▼

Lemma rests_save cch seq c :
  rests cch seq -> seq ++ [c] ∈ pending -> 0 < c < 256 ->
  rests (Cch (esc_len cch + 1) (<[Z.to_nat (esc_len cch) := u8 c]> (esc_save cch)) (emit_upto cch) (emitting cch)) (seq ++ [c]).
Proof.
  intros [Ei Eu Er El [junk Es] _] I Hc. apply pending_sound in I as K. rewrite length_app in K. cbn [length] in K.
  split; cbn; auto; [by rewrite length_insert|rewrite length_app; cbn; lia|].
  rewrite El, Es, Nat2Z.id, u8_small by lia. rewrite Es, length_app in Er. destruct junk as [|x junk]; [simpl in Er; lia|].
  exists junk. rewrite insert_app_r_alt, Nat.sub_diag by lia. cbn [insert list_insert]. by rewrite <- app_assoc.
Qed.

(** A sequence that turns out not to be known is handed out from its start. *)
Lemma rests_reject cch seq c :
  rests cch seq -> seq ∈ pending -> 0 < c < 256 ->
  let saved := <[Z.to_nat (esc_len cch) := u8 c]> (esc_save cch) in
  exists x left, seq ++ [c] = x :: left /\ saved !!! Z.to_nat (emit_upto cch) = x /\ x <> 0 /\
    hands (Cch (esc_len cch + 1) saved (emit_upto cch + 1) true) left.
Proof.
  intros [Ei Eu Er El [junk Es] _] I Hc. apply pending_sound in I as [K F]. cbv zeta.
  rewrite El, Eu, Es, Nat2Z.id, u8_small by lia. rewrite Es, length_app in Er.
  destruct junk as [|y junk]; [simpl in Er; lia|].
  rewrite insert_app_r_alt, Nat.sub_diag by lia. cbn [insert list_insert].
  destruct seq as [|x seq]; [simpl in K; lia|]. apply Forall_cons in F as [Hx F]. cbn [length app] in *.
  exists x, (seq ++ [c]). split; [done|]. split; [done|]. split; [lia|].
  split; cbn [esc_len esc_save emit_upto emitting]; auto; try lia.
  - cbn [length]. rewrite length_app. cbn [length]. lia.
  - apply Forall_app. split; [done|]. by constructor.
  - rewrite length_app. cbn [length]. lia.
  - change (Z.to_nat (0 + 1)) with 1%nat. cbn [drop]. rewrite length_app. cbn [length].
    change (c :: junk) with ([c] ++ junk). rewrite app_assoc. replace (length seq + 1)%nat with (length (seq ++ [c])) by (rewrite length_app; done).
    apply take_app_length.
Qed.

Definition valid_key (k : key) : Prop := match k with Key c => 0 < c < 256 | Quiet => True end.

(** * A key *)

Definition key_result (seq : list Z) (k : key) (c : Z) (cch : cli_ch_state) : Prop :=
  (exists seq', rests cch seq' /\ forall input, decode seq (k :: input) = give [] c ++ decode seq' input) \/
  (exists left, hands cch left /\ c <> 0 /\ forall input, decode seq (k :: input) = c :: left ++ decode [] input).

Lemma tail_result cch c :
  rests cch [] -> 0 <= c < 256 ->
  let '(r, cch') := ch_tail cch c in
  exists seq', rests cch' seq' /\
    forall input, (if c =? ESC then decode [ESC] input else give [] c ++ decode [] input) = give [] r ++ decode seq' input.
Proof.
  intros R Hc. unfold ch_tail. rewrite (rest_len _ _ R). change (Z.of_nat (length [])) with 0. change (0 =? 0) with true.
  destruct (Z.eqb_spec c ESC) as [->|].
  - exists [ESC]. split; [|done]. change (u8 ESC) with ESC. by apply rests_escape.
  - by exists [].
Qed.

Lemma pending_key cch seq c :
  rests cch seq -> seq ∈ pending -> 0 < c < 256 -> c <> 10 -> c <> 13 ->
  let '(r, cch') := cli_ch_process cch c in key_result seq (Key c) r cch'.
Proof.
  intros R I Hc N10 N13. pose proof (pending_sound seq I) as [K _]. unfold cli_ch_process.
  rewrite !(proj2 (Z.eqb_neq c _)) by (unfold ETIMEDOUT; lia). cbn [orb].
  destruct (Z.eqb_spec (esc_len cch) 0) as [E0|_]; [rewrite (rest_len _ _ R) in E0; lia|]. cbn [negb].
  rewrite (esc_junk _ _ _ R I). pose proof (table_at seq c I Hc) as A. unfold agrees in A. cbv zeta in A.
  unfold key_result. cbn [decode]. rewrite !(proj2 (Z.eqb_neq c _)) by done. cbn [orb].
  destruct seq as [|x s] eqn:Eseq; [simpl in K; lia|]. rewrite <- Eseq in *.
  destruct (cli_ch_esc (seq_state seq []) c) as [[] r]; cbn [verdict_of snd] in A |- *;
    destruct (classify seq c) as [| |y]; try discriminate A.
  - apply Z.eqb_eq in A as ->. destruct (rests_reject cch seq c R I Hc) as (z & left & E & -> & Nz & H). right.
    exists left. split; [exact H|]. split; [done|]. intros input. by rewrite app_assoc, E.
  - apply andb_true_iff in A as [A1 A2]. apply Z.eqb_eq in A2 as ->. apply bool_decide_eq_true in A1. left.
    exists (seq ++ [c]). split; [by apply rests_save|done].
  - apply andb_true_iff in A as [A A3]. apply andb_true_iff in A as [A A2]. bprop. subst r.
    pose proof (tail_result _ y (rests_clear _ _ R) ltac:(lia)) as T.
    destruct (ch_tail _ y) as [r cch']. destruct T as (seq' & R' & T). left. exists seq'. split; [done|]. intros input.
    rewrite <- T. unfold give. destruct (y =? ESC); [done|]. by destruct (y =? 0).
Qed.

▲
▼

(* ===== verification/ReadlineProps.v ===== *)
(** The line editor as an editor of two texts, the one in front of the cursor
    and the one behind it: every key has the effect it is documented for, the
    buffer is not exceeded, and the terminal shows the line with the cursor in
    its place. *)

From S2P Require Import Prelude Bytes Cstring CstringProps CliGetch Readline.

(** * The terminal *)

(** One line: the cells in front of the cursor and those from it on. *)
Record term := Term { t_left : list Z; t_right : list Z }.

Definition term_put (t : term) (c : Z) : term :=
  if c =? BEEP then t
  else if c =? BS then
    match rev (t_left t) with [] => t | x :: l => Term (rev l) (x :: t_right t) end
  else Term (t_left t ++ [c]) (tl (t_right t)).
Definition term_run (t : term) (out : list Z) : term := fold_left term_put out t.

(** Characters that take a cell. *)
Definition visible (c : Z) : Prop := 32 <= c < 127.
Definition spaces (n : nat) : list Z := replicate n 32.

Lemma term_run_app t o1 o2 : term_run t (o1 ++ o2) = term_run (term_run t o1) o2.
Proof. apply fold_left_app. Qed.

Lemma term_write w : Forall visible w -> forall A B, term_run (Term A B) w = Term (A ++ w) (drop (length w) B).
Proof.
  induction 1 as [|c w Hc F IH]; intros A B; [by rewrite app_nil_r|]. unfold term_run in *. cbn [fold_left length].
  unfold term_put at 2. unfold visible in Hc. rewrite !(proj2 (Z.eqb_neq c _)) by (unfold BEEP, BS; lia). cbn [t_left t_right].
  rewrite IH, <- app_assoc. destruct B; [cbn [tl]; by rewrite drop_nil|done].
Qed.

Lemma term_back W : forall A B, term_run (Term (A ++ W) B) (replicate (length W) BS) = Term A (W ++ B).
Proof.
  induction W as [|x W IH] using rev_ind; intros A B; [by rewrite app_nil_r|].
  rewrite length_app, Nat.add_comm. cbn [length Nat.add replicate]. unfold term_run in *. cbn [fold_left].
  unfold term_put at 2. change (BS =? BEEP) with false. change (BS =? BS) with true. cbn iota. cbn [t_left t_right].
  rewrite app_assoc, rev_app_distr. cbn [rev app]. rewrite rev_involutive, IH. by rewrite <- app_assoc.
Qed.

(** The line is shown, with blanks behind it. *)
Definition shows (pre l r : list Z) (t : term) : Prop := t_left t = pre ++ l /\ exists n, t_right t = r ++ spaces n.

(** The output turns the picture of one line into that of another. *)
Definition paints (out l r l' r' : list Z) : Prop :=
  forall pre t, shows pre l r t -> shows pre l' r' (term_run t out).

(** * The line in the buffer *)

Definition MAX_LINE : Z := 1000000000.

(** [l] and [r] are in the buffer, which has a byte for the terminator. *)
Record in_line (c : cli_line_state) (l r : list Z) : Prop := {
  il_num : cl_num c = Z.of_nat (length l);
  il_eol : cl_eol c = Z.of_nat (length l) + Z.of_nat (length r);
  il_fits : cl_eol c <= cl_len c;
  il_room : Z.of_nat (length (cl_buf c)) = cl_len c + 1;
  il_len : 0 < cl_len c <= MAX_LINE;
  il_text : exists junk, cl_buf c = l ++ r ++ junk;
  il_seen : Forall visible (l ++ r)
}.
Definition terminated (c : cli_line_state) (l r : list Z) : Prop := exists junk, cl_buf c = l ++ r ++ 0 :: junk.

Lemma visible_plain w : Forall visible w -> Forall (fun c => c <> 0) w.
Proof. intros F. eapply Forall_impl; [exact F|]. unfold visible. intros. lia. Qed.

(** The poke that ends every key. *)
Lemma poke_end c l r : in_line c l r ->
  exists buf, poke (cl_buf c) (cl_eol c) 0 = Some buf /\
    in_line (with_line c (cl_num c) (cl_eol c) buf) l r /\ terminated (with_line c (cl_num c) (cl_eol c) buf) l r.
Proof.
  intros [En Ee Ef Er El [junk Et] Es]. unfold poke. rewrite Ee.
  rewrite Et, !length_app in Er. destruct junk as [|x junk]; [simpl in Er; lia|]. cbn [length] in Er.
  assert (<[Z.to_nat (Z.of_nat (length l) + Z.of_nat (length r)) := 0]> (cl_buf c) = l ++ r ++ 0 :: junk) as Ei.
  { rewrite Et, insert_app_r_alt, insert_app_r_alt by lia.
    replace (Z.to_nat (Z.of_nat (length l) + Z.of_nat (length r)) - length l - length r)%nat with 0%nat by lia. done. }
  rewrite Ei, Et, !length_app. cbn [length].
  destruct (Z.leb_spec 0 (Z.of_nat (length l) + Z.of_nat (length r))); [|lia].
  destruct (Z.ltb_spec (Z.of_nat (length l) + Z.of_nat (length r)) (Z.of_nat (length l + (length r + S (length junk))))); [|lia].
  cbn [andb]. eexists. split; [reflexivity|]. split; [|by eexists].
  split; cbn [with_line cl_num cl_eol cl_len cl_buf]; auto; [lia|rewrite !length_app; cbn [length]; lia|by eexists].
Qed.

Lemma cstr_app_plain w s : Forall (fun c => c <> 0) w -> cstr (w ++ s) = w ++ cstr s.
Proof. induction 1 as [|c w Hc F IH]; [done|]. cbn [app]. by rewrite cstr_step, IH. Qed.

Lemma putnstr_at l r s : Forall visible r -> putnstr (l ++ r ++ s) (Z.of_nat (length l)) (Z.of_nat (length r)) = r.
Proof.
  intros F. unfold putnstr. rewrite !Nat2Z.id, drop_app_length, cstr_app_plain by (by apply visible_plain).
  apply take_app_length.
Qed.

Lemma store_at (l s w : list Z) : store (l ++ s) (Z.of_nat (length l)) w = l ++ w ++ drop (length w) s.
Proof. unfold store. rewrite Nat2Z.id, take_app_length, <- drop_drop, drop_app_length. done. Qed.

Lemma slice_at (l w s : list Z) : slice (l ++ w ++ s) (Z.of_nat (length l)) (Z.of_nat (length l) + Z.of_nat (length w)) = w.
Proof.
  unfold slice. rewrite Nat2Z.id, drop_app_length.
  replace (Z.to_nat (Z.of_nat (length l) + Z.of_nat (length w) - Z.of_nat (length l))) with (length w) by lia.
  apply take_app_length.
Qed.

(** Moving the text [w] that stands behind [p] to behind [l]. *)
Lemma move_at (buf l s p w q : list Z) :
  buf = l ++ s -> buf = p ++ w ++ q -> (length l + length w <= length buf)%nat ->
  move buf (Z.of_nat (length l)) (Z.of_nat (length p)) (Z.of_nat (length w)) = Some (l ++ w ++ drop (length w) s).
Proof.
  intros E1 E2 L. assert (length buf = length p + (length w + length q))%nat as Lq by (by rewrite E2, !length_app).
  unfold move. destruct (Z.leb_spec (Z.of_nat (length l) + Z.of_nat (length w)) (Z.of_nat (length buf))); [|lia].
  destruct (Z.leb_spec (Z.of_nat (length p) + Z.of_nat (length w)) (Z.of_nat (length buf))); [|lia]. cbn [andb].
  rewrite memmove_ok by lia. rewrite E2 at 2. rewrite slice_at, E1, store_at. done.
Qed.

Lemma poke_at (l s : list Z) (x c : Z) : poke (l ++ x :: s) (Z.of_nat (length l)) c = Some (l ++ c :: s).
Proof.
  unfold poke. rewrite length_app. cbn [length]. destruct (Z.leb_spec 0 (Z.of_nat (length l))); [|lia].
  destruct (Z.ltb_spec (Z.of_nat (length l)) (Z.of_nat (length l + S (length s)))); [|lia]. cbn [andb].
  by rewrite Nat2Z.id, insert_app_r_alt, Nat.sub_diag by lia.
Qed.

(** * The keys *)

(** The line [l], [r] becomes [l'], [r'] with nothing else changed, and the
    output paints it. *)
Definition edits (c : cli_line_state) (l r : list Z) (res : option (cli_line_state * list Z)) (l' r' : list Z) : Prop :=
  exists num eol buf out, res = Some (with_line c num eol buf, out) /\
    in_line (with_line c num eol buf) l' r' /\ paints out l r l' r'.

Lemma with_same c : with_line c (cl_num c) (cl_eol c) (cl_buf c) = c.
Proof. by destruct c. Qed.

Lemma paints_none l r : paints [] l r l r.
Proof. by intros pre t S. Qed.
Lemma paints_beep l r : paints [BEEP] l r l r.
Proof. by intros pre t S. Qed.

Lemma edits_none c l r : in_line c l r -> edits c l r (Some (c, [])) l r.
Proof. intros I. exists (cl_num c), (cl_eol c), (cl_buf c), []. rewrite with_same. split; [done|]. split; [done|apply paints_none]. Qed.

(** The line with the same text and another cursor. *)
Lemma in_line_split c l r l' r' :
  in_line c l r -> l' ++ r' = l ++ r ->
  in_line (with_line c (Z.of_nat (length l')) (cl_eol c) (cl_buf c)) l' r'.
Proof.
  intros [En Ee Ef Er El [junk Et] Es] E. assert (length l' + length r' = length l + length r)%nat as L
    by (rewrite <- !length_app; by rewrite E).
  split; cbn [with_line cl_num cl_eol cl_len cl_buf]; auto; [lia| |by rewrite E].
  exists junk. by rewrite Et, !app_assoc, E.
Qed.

▲

What needs to be done> Where a line in the material above holds "give", copy that line.

Your solution>
  (exists seq', rests cch seq' /\ forall input, decode seq (k :: input) = give [] c ++ decode seq' input) \/
    forall input, (if c =? ESC then decode [ESC] input else give [] c ++ decode [] input) = give [] r ++ decode seq' input.
    rewrite <- T. unfold give. destruct (y =? ESC); [done|]. by destruct (y =? 0).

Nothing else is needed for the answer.